Diary

Friday, March 4 (cont'd)

Bitter Literary Also-Ran

Q: Are you a bitter literary also-ran (BLAR)?

A: Are you kidding? The Florida Literary Arts Coalition (FLAC) all have day jobs, while I am footloose.

Teaching, winning grants, giving each other writer-in-residence positions. They don't help anyone who can't help them.

Whereas, I'm not looking for any help, from anyone. I'm independent.

To keep their jobs, win their grants, they must be circumspect. They can't be outspoken.

Whereas, I can. I am.

I did it. My way.

The hard way. The right way. Not cutting corners, taking shortcuts, trading favors.

Assuming reciprocal obligations. Forming entangling alliances.

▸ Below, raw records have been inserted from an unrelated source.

Lemma input_file_missing_witness :
  fst (run ref_runtime no_file_env 0) = Ret tt /\
  forallb (fun a => negb (is_read a)) (log (snd (run ref_runtime no_file_env 0)))
  = true /\
  calls (log (snd (run ref_runtime no_file_env 0)))
    `prefix_of` [msg_initialize; msg_initialized] /\
  (exists before e',
     log (snd (run ref_runtime no_file_env 0))
     = before ++ [APrint (PError e'); ATerminate]) /\
  (sent ref_runtime msg_initialize <> [] ->
   sent ref_runtime msg_initialized <> [] ->
   (forall k, (k < 6)%nat -> stdin_fault no_file_env k = false) ->
   log (snd (run ref_runtime no_file_env 0))
   = [APrint PStarting; ASpawn] ++ sent ref_runtime msg_initialize
     ++ sent ref_runtime msg_initialized
     ++ [AOpenInput; APrint (PError OSError); ATerminate]).
Proof.
  apply (input_file_missing ref_runtime no_file_env 0 OSError); reflexivity.
Defined.

(** X17: when one of the eighteen writes and flushes of the script fails,
    [run] reads nothing from the child: it prints an [Error:] line, asks
    the child to terminate and returns. *)
Theorem write_fault_no_read (rt : runtime) (ev : env) (fuel k : nat) :
  spawn_ok ev = true -> (k < 18)%nat -> stdin_fault ev k = true ->
  fst (run rt ev fuel) = Ret tt /\
  forallb (fun a => negb (is_read a)) (log (snd (run rt ev fuel))) = true /\
  exists before e,
    log (snd (run rt ev fuel)) = before ++ [APrint (PError e); ATerminate].
Proof.
  intros Hspawn Hk Hfault.
  set (w0 := with_out (initial_world ev) [APrint PStarting; ASpawn] (child_stdout ev)).
  assert (Hne : fst (scenario_sends rt ev w0) <> Ret tt).
  { intros Hret.
    destruct (scenario_sends rt ev w0) as [r w1] eqn:E. cbn [fst] in Hret. subst r.
    destruct (scenario_sends_returned rt ev w0 w1 E) as (txt & _ & _ & _ & Hops).
    rewrite forallb_forall in Hops. specialize (Hops k).
    rewrite in_seq in Hops. specialize (Hops ltac:(lia)).
    cbn [stdin_ops w0 with_out initial_world] in Hops.
    rewrite Nat.add_0_r, Hfault in Hops. discriminate. }
  destruct (run_sending_failed rt ev fuel Hspawn Hne) as (H1 & H2 & _ & H4).
  split; [assumption|]. split; assumption.
Qed.

Lemma write_fault_no_read_witness :
  fst (run ref_runtime broken_pipe_env 100) = Ret tt /\
  forallb (fun a => negb (is_read a))
    (log (snd (run ref_runtime broken_pipe_env 100))) = true /\
  exists before e,
    log (snd (run ref_runtime broken_pipe_env 100))
    = before ++ [APrint (PError e); ATerminate].
Proof.
  apply (write_fault_no_read ref_runtime broken_pipe_env 100 7);
    [reflexivity | lia | reflexivity].
Defined.

(** ** The read loop: frames one after another *)

Lemma decode_result_nil (rt : runtime) : decode_result rt [] = (Ret tt, []).
Proof. reflexivity. Qed.

Lemma filter_reads (lg : list action) :
  forallb is_read lg = true ->
  List.filter (fun a => negb (is_read a)) lg = [].
Proof.
  induction lg as [|a lg IH]; [reflexivity|].
  cbn [forallb]. intros H. apply andb_true_iff in H. destruct H as [Ha Hl].
  cbn [List.filter]. rewrite Ha. cbn [negb]. apply IH. assumption.
Qed.

(** Running the loop from a world that has some log already and [rest]
    to read shows what that log shows, then what [rest] gives. *)
Lemma run_loop_relog (rt : runtime) (lg : list action) (rest : list Z) :
  (fst (run_loop rt (relog lg (world_of rest))),
   List.filter (fun a => negb (is_read a))
     (log (snd (run_loop rt (relog lg (world_of rest))))))
  = (fst (decode_result rt rest),
     List.filter (fun a => negb (is_read a)) lg ++ snd (decode_result rt rest)).
Proof.
  rewrite decode_result_run_loop.
  destruct (Framed_log (run_loop rt) (world_of rest) (Framed_run_loop rt))
    as (d & Hd & Hre).
  rewrite Hre, Hd. cbn [fst snd relog log world_of app].
  rewrite List.filter_app. reflexivity.
Qed.

Lemma report_ret (m : json) (line : event) :
  classify_incoming m = Ret line -> report m = [ADecoded m; APrint line].
Proof. intros H. unfold report. rewrite H. reflexivity. Qed.

Lemma decode_result_frame_ok (rt : runtime) (body : list Z) (m : json)
    (rest : list Z) :
  reads_as rt body m ->
  decode_result rt (frame body ++ rest)
  = (fst (decode_result rt rest), report m ++ snd (decode_result rt rest)).
Proof.
  intros (s & line & Hdec & Hload & Hcls).
  rewrite (report_ret m line Hcls).
  rewrite decode_result_run_loop. unfold frame. rewrite <- !app_assoc.
  rewrite (decode_result_frame rt (Z.of_nat (length body)) (body ++ rest)
             ltac:(lia)).
  rewrite Nat2Z.id, take_app_length, drop_app_length.
  unfold mbind, M_bind.
  rewrite (handle_body_ok rt body s m line _ Hdec Hload Hcls).
  exact (run_loop_relog rt
           [AStdoutReadline (cl_line (Z.of_nat (length body)));
            AStdoutReadline CRLF; AStdoutRead (Z.of_nat (length body)) body;
            ADecoded m; APrint line] rest).
Qed.




(** X19: a frame whose body is not UTF-8, or is not accepted by the JSON
    library, ends the loop with that error: nothing is reported for it,
    and what follows it in the stream is not read. *)
Theorem frame_failure_stops (rt : runtime) (body rest : list Z) (e : exn) :
  utf8_decode body = Raise e \/
  (exists s, utf8_decode body = Ret s /\ json_loads rt s = inl e) ->
  fst (run_loop rt (world_of (frame body ++ rest))) = Raise e /\
  stdout_rest (snd (run_loop rt (world_of (frame body ++ rest)))) = rest /\
  decode_result rt (frame body ++ rest) = (Raise e, []).
Proof.
  intros H. rewrite decode_result_run_loop. unfold frame. rewrite <- !app_assoc.
  assert (Hrun : run_loop rt (world_of (cl_line (Z.of_nat (length body)) ++ CRLF
                                        ++ body ++ rest))
                 = (Raise e,
                    relog [AStdoutReadline (cl_line (Z.of_nat (length body)));
                           AStdoutReadline CRLF;
                           AStdoutRead (Z.of_nat (length body)) body]
                      (world_of rest))).
  { rewrite (decode_result_frame rt (Z.of_nat (length body)) (body ++ rest)
               ltac:(lia)).
    rewrite Nat2Z.id, take_app_length, drop_app_length.
    unfold mbind at 1, M_bind at 1. unfold handle_body.
    destruct H as [Hdec | (s & Hdec & Hload)].
    - rewrite Hdec. reflexivity.
    - rewrite Hdec, bind_lift_ret, Hload. reflexivity. }
  rewrite Hrun. repeat split; reflexivity.
Qed.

A coalition is an entangling alliance.

I cock a snook at the apparatus. They're apparatchiks.

Think of the members of the Soviet Writers Union who voted to expel Solzhenitsyn. Or the East German writers who informed on each other to the secret police.

To keep their dachas and their chit books at the nomenklatura store.

The only chit book I ever got was a booklet of food stamps when I was unemployed, with Brenda at home, nursing Balder and minding Owen, no work in sight for me.

They get a grant, I get food stamps.

Granny Brown got the swine flu shot and nearly died. Potter came in and she was laying on the couch, sweating. And freezing.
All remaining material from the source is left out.